Collection entries:
+ + + + + + +
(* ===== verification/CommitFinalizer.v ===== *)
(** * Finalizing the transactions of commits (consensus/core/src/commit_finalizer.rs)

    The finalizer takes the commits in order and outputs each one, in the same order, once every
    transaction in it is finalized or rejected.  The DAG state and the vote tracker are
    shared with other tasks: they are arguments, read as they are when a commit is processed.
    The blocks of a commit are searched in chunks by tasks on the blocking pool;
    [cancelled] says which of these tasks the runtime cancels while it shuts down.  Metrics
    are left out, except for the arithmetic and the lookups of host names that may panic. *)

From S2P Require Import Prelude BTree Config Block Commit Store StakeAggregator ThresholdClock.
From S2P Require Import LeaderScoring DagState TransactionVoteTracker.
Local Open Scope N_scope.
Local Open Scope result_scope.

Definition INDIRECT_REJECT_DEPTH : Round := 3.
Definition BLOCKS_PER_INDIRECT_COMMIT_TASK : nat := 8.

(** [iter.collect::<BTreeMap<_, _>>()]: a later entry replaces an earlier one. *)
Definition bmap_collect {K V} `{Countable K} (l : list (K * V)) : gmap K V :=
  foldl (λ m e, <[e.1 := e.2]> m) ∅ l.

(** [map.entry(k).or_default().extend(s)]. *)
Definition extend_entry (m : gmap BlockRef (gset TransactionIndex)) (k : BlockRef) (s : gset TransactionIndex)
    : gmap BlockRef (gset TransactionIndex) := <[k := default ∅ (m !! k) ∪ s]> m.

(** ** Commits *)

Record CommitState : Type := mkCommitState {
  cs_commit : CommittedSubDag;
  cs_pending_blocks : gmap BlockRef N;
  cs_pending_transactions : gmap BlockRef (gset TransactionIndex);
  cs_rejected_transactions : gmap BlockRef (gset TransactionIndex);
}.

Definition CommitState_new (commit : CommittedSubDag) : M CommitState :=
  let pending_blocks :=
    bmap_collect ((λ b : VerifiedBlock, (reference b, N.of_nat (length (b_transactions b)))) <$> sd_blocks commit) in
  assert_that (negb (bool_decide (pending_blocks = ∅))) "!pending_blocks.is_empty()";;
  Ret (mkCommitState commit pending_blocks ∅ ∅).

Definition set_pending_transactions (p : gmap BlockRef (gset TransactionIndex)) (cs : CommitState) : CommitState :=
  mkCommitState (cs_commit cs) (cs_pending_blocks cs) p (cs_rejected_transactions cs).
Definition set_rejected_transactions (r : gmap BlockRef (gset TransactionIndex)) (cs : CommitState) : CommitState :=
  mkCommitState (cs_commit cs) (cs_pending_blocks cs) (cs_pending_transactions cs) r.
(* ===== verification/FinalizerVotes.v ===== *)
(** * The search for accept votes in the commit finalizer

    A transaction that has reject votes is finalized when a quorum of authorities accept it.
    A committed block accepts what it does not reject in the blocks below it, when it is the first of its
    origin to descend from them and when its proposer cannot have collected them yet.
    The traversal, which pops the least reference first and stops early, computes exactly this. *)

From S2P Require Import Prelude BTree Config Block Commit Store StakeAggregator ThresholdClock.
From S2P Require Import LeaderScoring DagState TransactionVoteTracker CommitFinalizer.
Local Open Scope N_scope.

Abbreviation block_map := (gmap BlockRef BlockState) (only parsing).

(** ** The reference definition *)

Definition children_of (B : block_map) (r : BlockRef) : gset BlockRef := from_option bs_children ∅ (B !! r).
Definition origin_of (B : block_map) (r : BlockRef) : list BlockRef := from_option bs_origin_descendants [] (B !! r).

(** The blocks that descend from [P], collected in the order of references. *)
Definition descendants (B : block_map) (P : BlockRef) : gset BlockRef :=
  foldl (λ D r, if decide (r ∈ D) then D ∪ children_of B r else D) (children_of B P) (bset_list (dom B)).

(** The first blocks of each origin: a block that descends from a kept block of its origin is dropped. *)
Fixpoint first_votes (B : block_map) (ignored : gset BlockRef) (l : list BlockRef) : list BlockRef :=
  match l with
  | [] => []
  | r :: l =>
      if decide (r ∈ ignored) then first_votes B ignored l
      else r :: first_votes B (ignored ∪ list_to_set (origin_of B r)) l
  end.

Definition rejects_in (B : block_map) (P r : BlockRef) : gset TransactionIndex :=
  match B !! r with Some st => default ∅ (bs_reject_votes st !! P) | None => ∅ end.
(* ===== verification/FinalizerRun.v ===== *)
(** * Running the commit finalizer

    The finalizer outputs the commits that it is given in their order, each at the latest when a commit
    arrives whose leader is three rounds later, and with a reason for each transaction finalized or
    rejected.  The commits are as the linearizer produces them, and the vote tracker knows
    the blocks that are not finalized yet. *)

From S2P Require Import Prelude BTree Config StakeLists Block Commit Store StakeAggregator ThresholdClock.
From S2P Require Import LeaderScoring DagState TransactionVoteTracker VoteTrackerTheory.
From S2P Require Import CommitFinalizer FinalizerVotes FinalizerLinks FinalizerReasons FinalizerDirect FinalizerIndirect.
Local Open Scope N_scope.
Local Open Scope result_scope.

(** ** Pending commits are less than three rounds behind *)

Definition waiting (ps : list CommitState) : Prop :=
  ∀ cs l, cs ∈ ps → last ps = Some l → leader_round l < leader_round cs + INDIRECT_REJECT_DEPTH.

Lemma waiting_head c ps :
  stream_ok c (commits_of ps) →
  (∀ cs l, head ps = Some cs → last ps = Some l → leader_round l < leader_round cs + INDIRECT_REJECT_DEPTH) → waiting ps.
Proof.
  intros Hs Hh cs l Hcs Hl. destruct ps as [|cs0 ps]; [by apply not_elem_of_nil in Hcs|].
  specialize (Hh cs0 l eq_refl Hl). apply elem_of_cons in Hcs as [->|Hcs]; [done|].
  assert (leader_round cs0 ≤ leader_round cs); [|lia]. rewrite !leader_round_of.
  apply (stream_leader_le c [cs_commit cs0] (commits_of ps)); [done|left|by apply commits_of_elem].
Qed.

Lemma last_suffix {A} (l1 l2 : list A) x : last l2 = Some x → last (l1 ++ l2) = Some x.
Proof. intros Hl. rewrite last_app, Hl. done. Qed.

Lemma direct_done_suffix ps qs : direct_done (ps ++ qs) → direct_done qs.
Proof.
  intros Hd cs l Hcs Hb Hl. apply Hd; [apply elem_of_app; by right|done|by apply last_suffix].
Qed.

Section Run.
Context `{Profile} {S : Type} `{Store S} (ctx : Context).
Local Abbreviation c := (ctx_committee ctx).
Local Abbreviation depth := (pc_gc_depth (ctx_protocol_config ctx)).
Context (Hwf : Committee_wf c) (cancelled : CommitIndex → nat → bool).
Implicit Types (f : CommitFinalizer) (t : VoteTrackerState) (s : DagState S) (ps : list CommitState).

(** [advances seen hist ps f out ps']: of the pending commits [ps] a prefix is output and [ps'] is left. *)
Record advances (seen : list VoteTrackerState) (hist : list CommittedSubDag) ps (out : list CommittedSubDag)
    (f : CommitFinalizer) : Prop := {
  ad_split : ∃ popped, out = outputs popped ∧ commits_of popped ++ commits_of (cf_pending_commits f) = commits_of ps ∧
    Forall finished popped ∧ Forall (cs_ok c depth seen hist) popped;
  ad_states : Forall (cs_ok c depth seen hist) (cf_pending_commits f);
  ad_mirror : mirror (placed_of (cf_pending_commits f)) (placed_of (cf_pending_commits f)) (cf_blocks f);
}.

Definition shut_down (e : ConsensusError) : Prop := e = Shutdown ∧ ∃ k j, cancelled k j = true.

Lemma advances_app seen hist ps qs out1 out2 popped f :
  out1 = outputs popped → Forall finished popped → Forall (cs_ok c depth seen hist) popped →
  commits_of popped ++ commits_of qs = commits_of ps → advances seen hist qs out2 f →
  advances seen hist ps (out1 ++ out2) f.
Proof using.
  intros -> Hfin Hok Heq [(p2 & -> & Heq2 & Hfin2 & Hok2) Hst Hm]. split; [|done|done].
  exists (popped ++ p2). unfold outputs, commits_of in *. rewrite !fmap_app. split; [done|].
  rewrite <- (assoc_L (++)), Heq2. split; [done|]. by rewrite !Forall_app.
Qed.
+ + + + + + +
### WHAT IS NEEDED
Working from the records above, write out verbatim only the lines from the line containing "Local Abbreviation c := (ctx_committee ctx)." through the line containing "(f : CommitFinalizer) : Prop".

### ANSWER TO THIS TASK
Local Abbreviation c := (ctx_committee ctx).
Local Abbreviation depth := (pc_gc_depth (ctx_protocol_config ctx)).
Context (Hwf : Committee_wf c) (cancelled : CommitIndex → nat → bool).
Implicit Types (f : CommitFinalizer) (t : VoteTrackerState) (s : DagState S) (ps : list CommitState).

(** [advances seen hist ps f out ps']: of the pending commits [ps] a prefix is output and [ps'] is left. *)
Record advances (seen : list VoteTrackerState) (hist : list CommittedSubDag) ps (out : list CommittedSubDag)
    (f : CommitFinalizer) : Prop := {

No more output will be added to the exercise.